- [Assignment] Please return all lines from the records below that include the string "assert".

----- Exercise materials -----

(** ** Operations on numbers give numbers *)

Lemma round_aux_not_nan s m e l : 0 <= m -> is_nan (binary_round_aux prec emax s m e l) = false.
Proof.
  intros Hm. unfold binary_round_aux, shr_fexp.
  destruct (shr (shr_record_of_loc m l) e _) as [r e'] eqn:E1. apply shr_spec in E1 as (_ & Hr & _); [|done].
  assert (H0 : 0 <= shr_m r) by (rewrite Hr; apply Z.div_pos; [done|apply Z.pow_pos_nonneg; lia]).
  assert (H1 : 0 <= round_nearest_even (shr_m r) (loc_of_shr_record r)).
  { destruct (nearest_cases r) as [->|[-> _]]; lia. }
  destruct (shr (shr_record_of_loc _ loc_Exact) e' _) as [r2 e2] eqn:E2. apply shr_spec in E2 as (_ & Hr2 & _); [|done].
  assert (H2 : 0 <= shr_m r2) by (rewrite Hr2; apply Z.div_pos; [done|apply Z.pow_pos_nonneg; lia]).
  destruct (shr_m r2); [done| |lia]. by destruct (_ <=? _).
Qed.
Lemma binary_round_not_nan s m e : is_nan (binary_round prec emax s m e) = false.
Proof. unfold binary_round. destruct (shl_align _ _ _). by apply round_aux_not_nan. Qed.
Lemma fsub_not_nan x y : isfinite x = true -> isfinite y = true -> is_nan (x ⊖ y) = false.
Proof.
  unfold fsub. destruct x as [[]|[]| |sx mx ex], y as [[]|[]| |sy my ey]; try done. intros _ _. cbn [SFsub].
  unfold binary_normalize. destruct (_ - _); [done|apply binary_round_not_nan..].
Qed.
Lemma ratio_not_nan n d : is_nan (ratio n d) = false.
Proof.
  destruct n as [|p|p]; [done|..]; unfold ratio, SFdiv;
    destruct (SFdiv_core_binary prec emax (Zpos p) 0 (Zpos d) 0) as [[q e'] l] eqn:E;
    apply round_aux_not_nan; unfold SFdiv_core_binary in E.
  all: match type of E with (let '(_, _) := Z.div_eucl ?m _ in _) = _ => assert (Hm : 0 <= m) end;
    [destruct (_ - _ - _); [done| |done]; apply Z.shiftl_nonneg; done|].
  all: match type of E with (let '(_, _) := Z.div_eucl ?m ?k in _) = _ =>
    pose proof (Z.div_pos m k Hm ltac:(lia)) as Hq; unfold Z.div in Hq; destruct (Z.div_eucl m k) end;
    by injection E as <- _ _.
Qed.
(** An exact quotient of ints is a finite number. *)
Lemma int_truediv_finite n d q : 0 <= d -> int_truediv n d = Ok q -> isfinite q = true.
Proof.
  destruct d as [|p|p]; [done| |lia]. intros _. cbn [int_truediv]. pose proof (ratio_not_nan n p) as Hn.
  destruct (ratio n p); try done; intros H; by injection H as <-.
Qed.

-----

- [Solved exercise]
  assert (H0 : 0 <= shr_m r) by (rewrite Hr; apply Z.div_pos; [done|apply Z.pow_pos_nonneg; lia]).
  assert (H1 : 0 <= round_nearest_even (shr_m r) (loc_of_shr_record r)).
  assert (H2 : 0 <= shr_m r2) by (rewrite Hr2; apply Z.div_pos; [done|apply Z.pow_pos_nonneg; lia]).
  all: match type of E with (let '(_, _) := Z.div_eucl ?m _ in _) = _ => assert (Hm : 0 <= m) end;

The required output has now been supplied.